When I say that I'd want to get out of danger in the City once the fire started, though, I do not mean I wish to zap myself immediately back to 2009. I would be willing to handle the discomfort of the survivor camps for the sake of historical and cultural understanding, but also as a way to wait for the less ominous aftermath. Before the 1906 earthquake, so very little was known about faults and how they work, and the still-nameless San Andreas Fault was thought to be a small discontinuity in rock type not extending beyond part of San Mateo County. I would love to get myself an in with the scientific community of the day and watch the progression from knowing nothing of the earthquake source to "do the earthquakes cause the faults, or do the faults cause the earthquakes?" to the oh-so-fundamental elastic rebound theory. I would be so excited to watch the faults of California get drawn in on the map for the first time, outlining mountain ranges, bounding geologic provinces, highlighting the network of hazard that we still strive to understand and mitigate today. And to be able to witness that while also observing the rebuilding of San Francisco...Definitely a time of wonder and excitement, even though it came out of tragedy.
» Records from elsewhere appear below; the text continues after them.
(** * Cat-Printer: the server-side image pipeline ([server_image.py])

    A shallow embedding of [server_image.py] and machine-checked statements
    about it.  The Python functions are embedded one for one, under their own
    names, in [Module server_image].  What they call is embedded below them:

    - [Module Py]: the Python built-ins the pipeline uses: exceptions, the
      [int]/[float] arithmetic of the brightness curve and of the resize
      computation (binary64, through the executable IEEE-754 specification
      [SpecFloat] of the Standard Library), [min], [max], [int()], [%d].
    - [Module Pillow]: the Pillow operations the pipeline calls ([convert],
      [alpha_composite], [point], [resize], [tobytes]), following the C
      kernels of Pillow (Convert.c, AlphaComposite.c, Point.c, Pack.c).
    - [Module Requests]: the response object, and what [requests.get]
      does with a URL before it sends anything (the scheme it parses and
      the adapters of a new session).
    - [Module Interp]: object references.  A Python variable holds a
      reference to an image object; every Pillow call of the pipeline
      allocates a fresh object and leaves its receiver alone.  The state also
      records the HTTP requests handed to the [requests] client.

    The theorems follow the definitions.  The height computed by
    [resize_image] is characterised from the rounding of the binary64
    division and multiplication, which is proved for [SpecFloat] here. *)

From Stdlib Require Import ZArith List String Ascii Bool Lia ZifyNat DecimalString.
From Stdlib Require Import Floats.SpecFloat.
From Stdlib Require DecimalPos DecimalN.
From stdpp Require Import base option list.

Local Open Scope Z_scope.

(* ===================================================================== *)
(** * Python built-ins                                                     *)
(* ===================================================================== *)

Module Py.

(** The exception classes that can leave the pipeline. *)
Inductive exn : Type :=
  | ValueError (msg : string)
  | TypeError (msg : string)
  | OverflowError (msg : string)
  | ZeroDivisionError (msg : string)
  | OSError (msg : string)
  | ReferenceError (msg : string)
  | MemoryError (msg : string)
  | RequestException (msg : string).

(** [str(e)] *)
Definition str_exn (e : exn) : string :=
  match e with
  | ValueError m | TypeError m | OverflowError m | ZeroDivisionError m
  | OSError m | ReferenceError m | MemoryError m | RequestException m => m
  end.

(** An evaluation either returns a value or raises. *)
Inductive result (A : Type) : Type :=
  | Ok (a : A)
  | Raise (e : exn).
Arguments Ok {A} a.
Arguments Raise {A} e.

#[global] Instance result_ret : MRet result := fun A a => Ok a.
#[global] Instance result_bind : MBind result := fun A B f m =>
  match m with
  | Ok a => f a
  | Raise e => Raise e
  end.

(** ** [float]: IEEE-754 binary64 *)

Definition float : Type := spec_float.
Definition prec : Z := 53.
Definition emax : Z := 1024.

(** A float literal with an integral value, such as [255.0]. *)
Definition flit (n : Z) : float := binary_normalize prec emax n 0 false.

(** [float(n)] for an [int]: correctly rounded, [OverflowError] beyond the
    range of a double. *)
Definition float_of_int (n : Z) : result float :=
  match binary_normalize prec emax n 0 false with
  | S754_infinity _ => Raise (OverflowError "int too large to convert to float")
  | x => Ok x
  end.

Definition is_zero (x : float) : bool :=
  match x with
  | S754_zero _ => true
  | _ => false
  end.

(** ** Numbers: [int] and [float] under Python's mixed arithmetic *)

Inductive num : Type :=
  | Int (n : Z)
  | Float (x : float).

Definition to_float (a : num) : result float :=
  match a with
  | Int n => float_of_int n
  | Float x => Ok x
  end.

(** [+], [-], [*]: exact on two ints, otherwise both operands become
    floats and the float operation rounds to nearest even. *)
Definition arith (iop : Z -> Z -> Z) (fop : float -> float -> float)
    (a b : num) : result num :=
  match a, b with
  | Int x, Int y => Ok (Int (iop x y))
  | _, _ => x ← to_float a; y ← to_float b; Ok (Float (fop x y))
  end.

Definition add_num : num -> num -> result num := arith Z.add (SFadd prec emax).
Definition sub_num : num -> num -> result num := arith Z.sub (SFsub prec emax).
Definition mul_num : num -> num -> result num := arith Z.mul (SFmul prec emax).

(** [int / int]: the correctly rounded quotient. *)
Definition long_true_divide (x y : Z) : result num :=
  if y =? 0 then Raise (ZeroDivisionError "division by zero")
  else if x =? 0 then Ok (Float (S754_zero (y <? 0)))
  else
    let '(q, e, l) := SFdiv_core_binary prec emax (Z.abs x) 0 (Z.abs y) 0 in
    match binary_round_aux prec emax (xorb (x <? 0) (y <? 0)) q e l with
    | S754_infinity _ =>
        Raise (OverflowError "integer division result too large for a float")
    | r => Ok (Float r)
    end.

(** [/]: with a float operand, both become floats; a zero divisor raises. *)
Definition truediv_num (a b : num) : result num :=
  match a, b with
  | Int x, Int y => long_true_divide x y
  | _, _ =>
      x ← to_float a; y ← to_float b;
      if is_zero y then Raise (ZeroDivisionError "float division by zero")
      else Ok (Float (SFdiv prec emax x y))
  end.

(** Comparison of an int with a float is exact (no conversion of the int). *)
Definition compare_int_float (n : Z) (x : float) : option comparison :=
  match x with
  | S754_nan => None
  | S754_infinity s => Some (if s then Gt else Lt)
  | S754_zero _ => Some (n ?= 0)
  | S754_finite s m e =>
      let v := if s then Zneg m else Zpos m in
      Some (if 0 <=? e then n ?= v * 2 ^ e else n * 2 ^ (- e) ?= v)
  end.

Definition compare (a b : num) : option comparison :=
  match a, b with
  | Int x, Int y => Some (x ?= y)
  | Int x, Float y => compare_int_float x y
  | Float x, Int y => option_map CompOpp (compare_int_float y x)
  | Float x, Float y => SFcompare x y
  end.

Definition lt (a b : num) : bool :=
  match compare a b with
  | Some Lt => true
  | _ => false
  end.

Definition gt (a b : num) : bool :=
  match compare a b with
  | Some Gt => true
  | _ => false
  end.

(** [min(a, b)] and [max(a, b)]: the first argument is kept unless the
    second is strictly smaller (larger); the result keeps its own type. *)
Definition min_num (a b : num) : num := if lt b a then b else a.
Definition max_num (a b : num) : num := if gt b a then b else a.

(** [int(x)]: truncation toward zero. *)
Definition trunc (x : float) : result Z :=
  match x with
  | S754_nan => Raise (ValueError "cannot convert float NaN to integer")
  | S754_infinity _ =>
      Raise (OverflowError "cannot convert float infinity to integer")
  | S754_zero _ => Ok 0
  | S754_finite s m e =>
      let a := if 0 <=? e then Zpos m * 2 ^ e else Zpos m / 2 ^ (- e) in
      Ok (if s then - a else a)
  end.

Definition int_num (a : num) : result Z :=
  match a with
  | Int n => Ok n
  | Float x => trunc x
  end.

(** ** Expressions

    An expression evaluates its operands left to right and raises as soon
    as one of them does. *)

Definition expr : Type := result num.

Definition lift2 (op : num -> num -> result num) (a b : expr) : expr :=
  x ← a; y ← b; op x y.

Definition add : expr -> expr -> expr := lift2 add_num.
Definition sub : expr -> expr -> expr := lift2 sub_num.
Definition mul : expr -> expr -> expr := lift2 mul_num.
Definition truediv : expr -> expr -> expr := lift2 truediv_num.
Definition min : expr -> expr -> expr := lift2 (fun x y => Ok (min_num x y)).
Definition max : expr -> expr -> expr := lift2 (fun x y => Ok (max_num x y)).

(** [float(x)] and [int(x)] *)
Definition float_ (a : expr) : expr := x ← a; y ← to_float x; Ok (Float y).
Definition int (a : expr) : result Z := x ← a; int_num x.

(** An [int] value and a float literal as expressions. *)
Definition ival (n : Z) : expr := Ok (Int n).
Definition fval (n : Z) : expr := Ok (Float (flit n)).

(** ** Strings and bytes *)

Definition bytes : Type := list Z.

Definition LF : string := String (ascii_of_nat 10) EmptyString.

(** A bytes literal of ASCII characters. *)
Definition ascii (s : string) : bytes :=
  map (fun c => Z.of_nat (nat_of_ascii c)) (list_ascii_of_string s).

(** [%d] *)
Definition format_d (n : Z) : string := NilZero.string_of_int (Z.to_int n).

(** [s.startswith(p)] *)
Definition startswith (s p : string) : bool := String.prefix p s.
Lemma gate_cols_compare_cols : forall base curr ign,
  (forall s, In s ign -> str_lower s = s) ->
  gate_cols base curr ign = Monitors.compare_cols base curr (ign ++ auto_ignored).
Proof.
  intros base curr ign H. unfold gate_cols, Monitors.compare_cols.
  rewrite map_app, (map_str_lower_id ign H).
  change (map str_lower auto_ignored) with auto_ignored.
  apply filter_ext. intros c. unfold mem_str. rewrite existsb_app.
  rewrite orb_assoc. reflexivity.
Qed.

Lemma max_skipna_step : forall v A B,
  max_skipna A = max_skipna (map Some B) ->
  max_skipna (opt_finite v :: A) =
  max_skipna (map Some ((match v with PF q => [q] | _ => [] end) ++ B)).
Proof.
  intros v A B H. destruct v; cbn [opt_finite app map max_skipna];
    rewrite H; reflexivity.
Qed.

Lemma drift_loop_rows : forall ln ks_2samp base curr cols ps kss,
  drift_loop ln ks_2samp base curr cols = Ok (ps, kss) ->
  let rows := flat_map (fun c => match Monitors.feature_row ln ks_2samp base curr c with
                                 | Some r => [r] | None => [] end) cols in
  max_skipna (map psi rows) = list_max ps /\ max_skipna (map ks rows) = list_max kss.
Proof.
  intros ln ks_2samp base curr cols.
  induction cols as [| c cs IH]; intros ps kss H rows.
  - cbn in H. injection H as <- <-. split; reflexivity.
  - subst rows. cbn [drift_loop] in H. cbn [flat_map].
    destruct (Monitors.feature_row ln ks_2samp base curr c) as [r|] eqn:Ef;
      unfold Monitors.feature_row, Monitors.feature_stats in Ef.
    + destruct (finite_part (to_numeric_values base c)) as [| b bs];
        [discriminate Ef |].
      destruct (finite_part (to_numeric_values curr c)) as [| a as_];
        [discriminate Ef |].
      destruct (ks_2samp (b :: bs) (a :: as_)) as [k|]; [| discriminate H].
      injection Ef as <-.
      res_inv H. destruct a0 as [ps0 kss0]. injection H as <- <-.
      destruct (IH ps0 kss0 eq_refl) as (Hp & Hk).
      cbn [app map psi ks]. unfold list_max.
      split; apply max_skipna_step; assumption.
    + destruct (finite_part (to_numeric_values base c)) as [| b bs];
        [exact (IH _ _ H) |].
      destruct (finite_part (to_numeric_values curr c)) as [| a as_];
        [exact (IH _ _ H) |].
      discriminate Ef.
Qed.

(** When both prepared data files are read and [_drift_summary] of the gate
    returns, its [(max_psi, max_ks)] are those of the monitor's
    [compare_dataframes] on the same frames, with the policy's lower-cased
    [drift.ignore_cols] plus the gate's fixed label and score columns as the
    ignore list. *)
Theorem gate_drift_summary_matches_monitor :
  forall ln ks_2samp w policy base curr mp mk,
  data_prepared_baseline_csv w = DataRead base ->
  data_prepared_current_csv w = DataRead curr ->
  _drift_summary ln ks_2samp w policy = Ok (mp, mk) ->
  exists ign,
    lower_all (policy_threshold policy "drift" "ignore_cols" (PyList [])) = Ok ign /\
    let rows := Monitors.compare_dataframes ln ks_2samp base curr
                  (Some (ign ++ auto_ignored)) None in
    mp = max_psi rows /\ mk = max_ks rows.
Proof.
  intros ln ks_2samp w policy base curr mp mk Hb Hc H.
  unfold _drift_summary in H. rewrite Hb, Hc in H. res_inv H.
  rewrite <- (py_get_group_threshold _ _ _ _ _ _ E E0).
  exists a1. split; [exact E1 |]. cbv zeta.
  rewrite (gate_cols_compare_cols base curr a1 (lower_all_lowered _ _ E1)) in H.
  rewrite max_psi_skipna, max_ks_skipna. unfold Monitors.compare_dataframes.
  destruct (Monitors.compare_cols base curr (a1 ++ auto_ignored)) as [| c cs] eqn:Ec.
  - injection H as <- <-. split; reflexivity.
  - res_inv H. destruct a2 as [ps kss]. injection H as <- <-.
    destruct (drift_loop_rows ln ks_2samp base curr (c :: cs) ps kss E2) as (Hp & Hk).
    split; symmetry; assumption.
Qed.

Lemma gate_drift_summary_matches_monitor_witness :
  exists mp mk,
    _drift_summary ln_approx ks_zero w_data policy_ignore_hr = Ok (mp, mk) /\
    exists ign,
      lower_all (policy_threshold policy_ignore_hr "drift" "ignore_cols" (PyList [])) = Ok ign /\
      let rows := Monitors.compare_dataframes ln_approx ks_zero baseline_ex current_ex
                    (Some (ign ++ auto_ignored)) None in
      mp = max_psi rows /\ mk = max_ks rows.
Proof.
  destruct (_drift_summary ln_approx ks_zero w_data policy_ignore_hr)
    as [[mp mk]|e] eqn:E; [| vm_compute in E; discriminate E].
  exists mp, mk. split; [reflexivity |].
  apply (gate_drift_summary_matches_monitor ln_approx ks_zero w_data
           policy_ignore_hr baseline_ex current_ex mp mk);
    [reflexivity | reflexivity | exact E].
Defined.

(* ------------------------------------------------------------------ *)
(** * The policy shapes a completed gate run accepts *)

Lemma py_get_group_ok : forall pol grp g key d t,
  py_get pol grp empty_dict = Ok g -> py_get g key d = Ok t ->
  group_ok pol grp = true.
Proof.
  intros pol grp g key d t Hg Ht.
  destruct pol as [| | | | | | m]; cbn in Hg; try discriminate Hg.
  cbn. destruct (assoc grp m) as [v|]; [| reflexivity].
  injection Hg as <-. destruct v; cbn in Ht; try discriminate Ht. reflexivity.
Qed.

(** A gate run that completes had a policy that is a mapping, whose
    [performance], [fairness] and [explainability] entries are absent or
    mappings, and, when both prepared data files are read, whose [drift]
    entry is absent or a mapping; any other policy (an empty [policy.yaml]
    loads as None) makes [main] raise before a verdict. *)
Theorem gate_policy_shape : forall ln ks_2samp float_of_str int_of_str w code r,
  main ln ks_2samp float_of_str int_of_str w = Ok (code, r) ->
  is_dict (policy r) = true /\
  group_ok (policy r) "performance" = true /\
  group_ok (policy r) "fairness" = true /\
  group_ok (policy r) "explainability" = true /\
  (forall base curr,
     data_prepared_baseline_csv w = DataRead base ->
     data_prepared_current_csv w = DataRead curr ->
     group_ok (policy r) "drift" = true).
Proof.
  intros ln ks_2samp float_of_str int_of_str w code r H.
  unfold Gate.main in H. res_inv H. injection H as _ <-. cbn [policy].
  split; [destruct a; cbn in E6; try discriminate E6; reflexivity |].
  split; [exact (py_get_group_ok _ _ _ _ _ _ E6 E7) |].
  split; [exact (py_get_group_ok _ _ _ _ _ _ E11 E12) |].
  split; [exact (py_get_group_ok _ _ _ _ _ _ E14 E15) |].
  intros base curr Hb Hc.
  unfold _observed in E0. res_inv E0.
  match goal with Hd : _drift_summary _ _ _ _ = Ok _ |- _ =>
    unfold _drift_summary in Hd; rewrite Hb, Hc in Hd; res_inv Hd end.
  match goal with
  | Hg : py_get _ "drift" empty_dict = Ok _, Hk : py_get _ "ignore_cols" _ = Ok _ |- _ =>
      exact (py_get_group_ok _ _ _ _ _ _ Hg Hk)
  end.
Qed.

Lemma gate_policy_shape_witness :
  exists code r, run w_data = Ok (code, r) /\
    is_dict (policy r) = true /\
    group_ok (policy r) "performance" = true /\
    group_ok (policy r) "fairness" = true /\
    group_ok (policy r) "explainability" = true /\
    (forall base curr,
       data_prepared_baseline_csv w_data = DataRead base ->
       data_prepared_current_csv w_data = DataRead curr ->
       group_ok (policy r) "drift" = true).
Proof.
  destruct (run w_data) as [[code r]|e] eqn:E; [| vm_compute in E; discriminate E].
  exists code, r. split; [reflexivity |].
  exact (gate_policy_shape ln_approx ks_zero no_float no_int w_data code r E).
Defined.

(* ------------------------------------------------------------------ *)
(** * Performance metrics helpers *)

Lemma Qltb_true : forall a b, Qltb a b = true -> a < b.
Proof.
  intros a b H. unfold Qltb in H. apply negb_true_iff in H.
  apply Qnot_le_lt. intros Hle. apply Qle_bool_iff in Hle. congruence.
Qed.

Lemma Qltb_false : forall a b, Qltb a b = false -> b <= a.
Proof.
  intros a b H. unfold Qltb in H. apply negb_false_iff in H.
  apply Qle_bool_iff. exact H.
Qed.

Lemma clamp_prob_range : forall p,
  exists q, Metrics.clamp_prob p = PF q /\ Metrics.EPS <= q <= 1 - Metrics.EPS.
Proof.
  intros p. unfold Metrics.clamp_prob, Metrics.py_min, Metrics.py_max.
  destruct p as [x| | |];
    repeat (cbn [pf_lt];
            match goal with
            | |- context [Qltb ?a ?b] =>
                let E := fresh "E" in
                destruct (Qltb a b) eqn:E; [apply Qltb_true in E | apply Qltb_false in E]
            end);
    cbn [pf_lt];
    eexists; (split; [reflexivity |]); unfold Metrics.EPS in *; split; lra.
Qed.

Lemma K_large : 35 <= inject_Z (10 ^ 300).
Proof. apply Qle_bool_iff. vm_compute. reflexivity. Qed.

Lemma K_below_ovf : 36 * inject_Z (10 ^ 300) < inject_Z DBL_OVF.
Proof. unfold Qlt, Z.lt. vm_compute. reflexivity. Qed.

Lemma round_ovf_id : forall q,
  - (36 * inject_Z (10 ^ 300)) <= q <= 36 * inject_Z (10 ^ 300) -> round_ovf q = PF q.
Proof.
  intros q Hq. pose proof K_below_ovf as Hk. pose proof K_large as Hl.
  unfold round_ovf.
  set (K := inject_Z (10 ^ 300)) in *. set (D := inject_Z DBL_OVF) in *.
  clearbody K D.
  destruct (Qle_bool D q) eqn:E1; [apply Qle_bool_iff in E1; lra |].
  destruct (Qle_bool q (- D)) eqn:E2; [apply Qle_bool_iff in E2; lra | reflexivity].
Qed.

Lemma int_mul_bin : forall y a, (y = 0 \/ y = 1)%Z -> -35 <= a <= 0 ->
  Metrics.int_mul y (PF a) = Ok (PF (inject_Z y * a)).
Proof.
  intros y a Hy Ha. pose proof K_large as Hl.
  destruct Hy as [-> | ->]; unfold Metrics.int_mul.
  - replace (float_of_int 0) with (Some (PF (inject_Z 0))) by reflexivity.
    cbn [pf_mul pf_scale pf_finish]. rewrite round_ovf_id; [reflexivity |].
    change (inject_Z 0) with 0. lra.
  - replace (float_of_int 1) with (Some (PF (inject_Z 1))) by reflexivity.
    cbn [pf_mul pf_scale pf_finish]. rewrite round_ovf_id; [reflexivity |].
    change (inject_Z 1) with 1. lra.
Qed.

Section LogLossFacts.

Variable log : pyfloat -> res pyfloat.
Hypothesis log_bounded : forall q, Metrics.EPS <= q <= 1 - Metrics.EPS ->
  exists l, log (PF q) = Ok (PF l) /\ -35 <= l <= 0.

Lemma log_loss_step_ok : forall acc y p,
  (y = 0 \/ y = 1)%Z -> 0 <= acc <= 36 * inject_Z (10 ^ 300) - 35 ->
  exists v, Metrics.log_loss_step log (PF acc) y p = Ok (PF v) /\
    acc <= v <= acc + 35.
Proof.
  intros acc y p Hy Hacc. pose proof K_large as Hl.
  assert (Hy' : (1 - y = 0 \/ 1 - y = 1)%Z) by lia.
  unfold Metrics.log_loss_step.
  destruct (clamp_prob_range p) as (q & -> & Hr).
  destruct (log_bounded q Hr) as (a & -> & Ha). cbn [bind].
  rewrite (int_mul_bin y a Hy Ha). cbn [bind pf_neg pf_add].
  destruct (log_bounded (1 + - q)) as (b & -> & Hb); [unfold Metrics.EPS in *; lra |].
  cbn [bind]. rewrite (int_mul_bin (1 - y) b Hy' Hb). cbn [bind pf_add pf_finish].
  assert (Ht : -35 <= inject_Z y * a + inject_Z (1 - y) * b <= 0).
  { destruct Hy as [-> | ->].
    - change (inject_Z 0) with 0. change (inject_Z (1 - 0)) with 1. lra.
    - change (inject_Z 1) with 1. change (inject_Z (1 - 1)) with 0. lra. }
  rewrite round_ovf_id by lra. cbn [pf_neg pf_add pf_finish].
  rewrite round_ovf_id by lra.
  eexists. split; [reflexivity | lra].
Qed.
I suppose that all means I'd be staying until 1910. A bit of an extended trip, in terms of humanity, but not even a blink in geologic time. And since a time machine could be set to return to the exact time and place from whence it came, it wouldn't even be a blink at all to the current world that includes my timeline. It might mean four years off from my research, but I'd come back from it with a closer connection to where what I'm doing comes from, both in terms of scientific roots and in terms of seeing first hand what these natural processes we study can do.